*Problem to work on*. Leaving out every line before the one with "rewrite decide_False by", write out the rest of the records below exactly.

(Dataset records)
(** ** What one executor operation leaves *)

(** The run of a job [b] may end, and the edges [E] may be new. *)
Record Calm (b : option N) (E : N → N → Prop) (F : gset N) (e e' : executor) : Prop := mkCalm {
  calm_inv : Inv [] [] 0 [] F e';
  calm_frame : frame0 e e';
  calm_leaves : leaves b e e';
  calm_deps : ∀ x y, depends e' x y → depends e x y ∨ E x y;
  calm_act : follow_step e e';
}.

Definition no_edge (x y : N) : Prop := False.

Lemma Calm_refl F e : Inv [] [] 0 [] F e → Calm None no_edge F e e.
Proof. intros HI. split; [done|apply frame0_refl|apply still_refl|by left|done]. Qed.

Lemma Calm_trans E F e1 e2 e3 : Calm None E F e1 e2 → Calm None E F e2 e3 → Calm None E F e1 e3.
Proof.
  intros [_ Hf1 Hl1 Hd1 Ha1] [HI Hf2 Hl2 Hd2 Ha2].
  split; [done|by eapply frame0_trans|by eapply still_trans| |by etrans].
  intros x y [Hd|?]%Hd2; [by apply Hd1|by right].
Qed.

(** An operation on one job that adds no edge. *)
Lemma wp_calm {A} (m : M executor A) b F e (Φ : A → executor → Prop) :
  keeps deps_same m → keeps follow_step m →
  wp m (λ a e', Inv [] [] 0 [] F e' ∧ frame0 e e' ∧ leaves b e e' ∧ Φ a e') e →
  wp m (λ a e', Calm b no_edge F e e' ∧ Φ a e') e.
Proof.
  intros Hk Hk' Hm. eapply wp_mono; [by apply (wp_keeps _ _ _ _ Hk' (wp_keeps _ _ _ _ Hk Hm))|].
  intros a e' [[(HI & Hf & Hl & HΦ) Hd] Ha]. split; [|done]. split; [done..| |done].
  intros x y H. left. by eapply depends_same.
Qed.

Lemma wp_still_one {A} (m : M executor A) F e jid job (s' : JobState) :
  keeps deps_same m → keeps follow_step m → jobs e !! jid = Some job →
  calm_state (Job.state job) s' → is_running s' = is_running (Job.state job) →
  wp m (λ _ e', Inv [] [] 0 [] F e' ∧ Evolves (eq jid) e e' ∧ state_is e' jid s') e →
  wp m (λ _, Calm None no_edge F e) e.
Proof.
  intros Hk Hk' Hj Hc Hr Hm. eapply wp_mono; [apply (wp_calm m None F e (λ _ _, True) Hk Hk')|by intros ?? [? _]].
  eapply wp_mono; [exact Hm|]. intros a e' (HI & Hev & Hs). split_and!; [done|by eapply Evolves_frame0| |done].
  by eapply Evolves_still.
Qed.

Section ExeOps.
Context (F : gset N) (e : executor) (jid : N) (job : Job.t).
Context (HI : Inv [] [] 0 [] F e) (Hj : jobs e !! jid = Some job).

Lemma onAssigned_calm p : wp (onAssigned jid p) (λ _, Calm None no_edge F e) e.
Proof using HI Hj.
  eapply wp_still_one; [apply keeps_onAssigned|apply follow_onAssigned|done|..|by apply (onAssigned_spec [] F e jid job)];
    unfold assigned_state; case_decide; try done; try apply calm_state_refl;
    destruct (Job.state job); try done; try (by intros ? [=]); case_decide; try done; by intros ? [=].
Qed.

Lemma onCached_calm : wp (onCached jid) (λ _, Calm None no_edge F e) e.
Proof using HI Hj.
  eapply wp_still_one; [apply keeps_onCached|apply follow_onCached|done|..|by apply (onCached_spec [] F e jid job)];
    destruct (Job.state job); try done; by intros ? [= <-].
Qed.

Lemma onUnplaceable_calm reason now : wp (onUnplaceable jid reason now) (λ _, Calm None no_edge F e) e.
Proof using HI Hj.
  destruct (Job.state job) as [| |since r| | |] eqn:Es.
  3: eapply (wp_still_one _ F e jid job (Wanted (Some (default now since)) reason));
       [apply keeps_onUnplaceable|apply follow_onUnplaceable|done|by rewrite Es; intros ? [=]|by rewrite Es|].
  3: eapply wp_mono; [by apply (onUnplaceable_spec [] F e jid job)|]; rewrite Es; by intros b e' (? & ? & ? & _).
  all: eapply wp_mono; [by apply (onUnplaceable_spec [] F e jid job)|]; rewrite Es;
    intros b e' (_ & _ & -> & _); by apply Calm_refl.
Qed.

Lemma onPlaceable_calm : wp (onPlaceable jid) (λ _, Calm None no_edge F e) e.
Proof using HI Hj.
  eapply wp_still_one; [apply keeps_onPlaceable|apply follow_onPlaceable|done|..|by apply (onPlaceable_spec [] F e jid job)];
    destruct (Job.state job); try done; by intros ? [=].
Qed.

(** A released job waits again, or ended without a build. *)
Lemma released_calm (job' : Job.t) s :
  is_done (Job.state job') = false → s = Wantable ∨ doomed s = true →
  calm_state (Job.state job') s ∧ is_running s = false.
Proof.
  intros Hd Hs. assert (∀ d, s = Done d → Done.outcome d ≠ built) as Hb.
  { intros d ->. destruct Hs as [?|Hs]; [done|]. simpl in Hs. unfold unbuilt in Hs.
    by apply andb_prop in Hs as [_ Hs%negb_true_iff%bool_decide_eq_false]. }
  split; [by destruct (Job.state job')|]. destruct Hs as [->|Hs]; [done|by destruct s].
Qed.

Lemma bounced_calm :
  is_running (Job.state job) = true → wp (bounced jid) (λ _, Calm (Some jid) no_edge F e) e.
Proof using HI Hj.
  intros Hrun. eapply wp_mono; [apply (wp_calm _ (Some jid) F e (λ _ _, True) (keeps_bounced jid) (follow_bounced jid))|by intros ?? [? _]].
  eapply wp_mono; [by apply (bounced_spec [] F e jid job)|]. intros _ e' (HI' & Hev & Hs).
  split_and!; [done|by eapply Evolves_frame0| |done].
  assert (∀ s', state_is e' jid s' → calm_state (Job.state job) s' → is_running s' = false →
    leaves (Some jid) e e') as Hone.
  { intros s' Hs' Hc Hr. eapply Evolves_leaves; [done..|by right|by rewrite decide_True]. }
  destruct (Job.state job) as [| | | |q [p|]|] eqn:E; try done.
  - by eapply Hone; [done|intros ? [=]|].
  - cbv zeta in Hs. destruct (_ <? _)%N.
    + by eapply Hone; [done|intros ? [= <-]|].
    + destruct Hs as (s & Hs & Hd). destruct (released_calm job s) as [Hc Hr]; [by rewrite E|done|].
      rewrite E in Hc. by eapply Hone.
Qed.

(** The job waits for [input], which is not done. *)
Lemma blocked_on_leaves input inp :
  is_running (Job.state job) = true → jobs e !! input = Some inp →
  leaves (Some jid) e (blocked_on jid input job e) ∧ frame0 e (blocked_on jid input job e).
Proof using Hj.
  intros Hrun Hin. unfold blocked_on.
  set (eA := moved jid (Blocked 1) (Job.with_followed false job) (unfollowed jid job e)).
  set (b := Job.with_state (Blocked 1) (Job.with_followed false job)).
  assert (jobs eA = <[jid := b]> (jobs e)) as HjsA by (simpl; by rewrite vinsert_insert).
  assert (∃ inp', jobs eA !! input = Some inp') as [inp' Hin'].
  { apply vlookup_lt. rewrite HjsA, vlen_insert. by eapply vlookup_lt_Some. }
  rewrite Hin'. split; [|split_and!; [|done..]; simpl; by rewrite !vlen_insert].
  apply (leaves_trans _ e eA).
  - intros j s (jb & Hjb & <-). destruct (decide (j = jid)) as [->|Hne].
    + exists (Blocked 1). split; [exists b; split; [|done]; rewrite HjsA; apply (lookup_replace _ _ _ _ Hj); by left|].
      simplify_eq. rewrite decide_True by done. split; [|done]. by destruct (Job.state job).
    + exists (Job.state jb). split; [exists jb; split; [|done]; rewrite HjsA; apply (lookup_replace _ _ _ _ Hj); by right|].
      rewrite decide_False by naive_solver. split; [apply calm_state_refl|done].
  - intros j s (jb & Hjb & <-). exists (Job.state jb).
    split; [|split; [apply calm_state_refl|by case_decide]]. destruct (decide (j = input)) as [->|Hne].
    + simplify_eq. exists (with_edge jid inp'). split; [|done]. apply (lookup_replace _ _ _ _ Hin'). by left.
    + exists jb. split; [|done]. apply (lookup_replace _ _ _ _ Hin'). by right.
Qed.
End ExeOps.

*Response to the exercise*.
      rewrite decide_False by naive_solver. split; [apply calm_state_refl|done].
  - intros j s (jb & Hjb & <-). exists (Job.state jb).
    split; [|split; [apply calm_state_refl|by case_decide]]. destruct (decide (j = input)) as [->|Hne].
    + simplify_eq. exists (with_edge jid inp'). split; [|done]. apply (lookup_replace _ _ _ _ Hin'). by left.
    + exists jb. split; [|done]. apply (lookup_replace _ _ _ _ Hin'). by right.
Qed.
End ExeOps.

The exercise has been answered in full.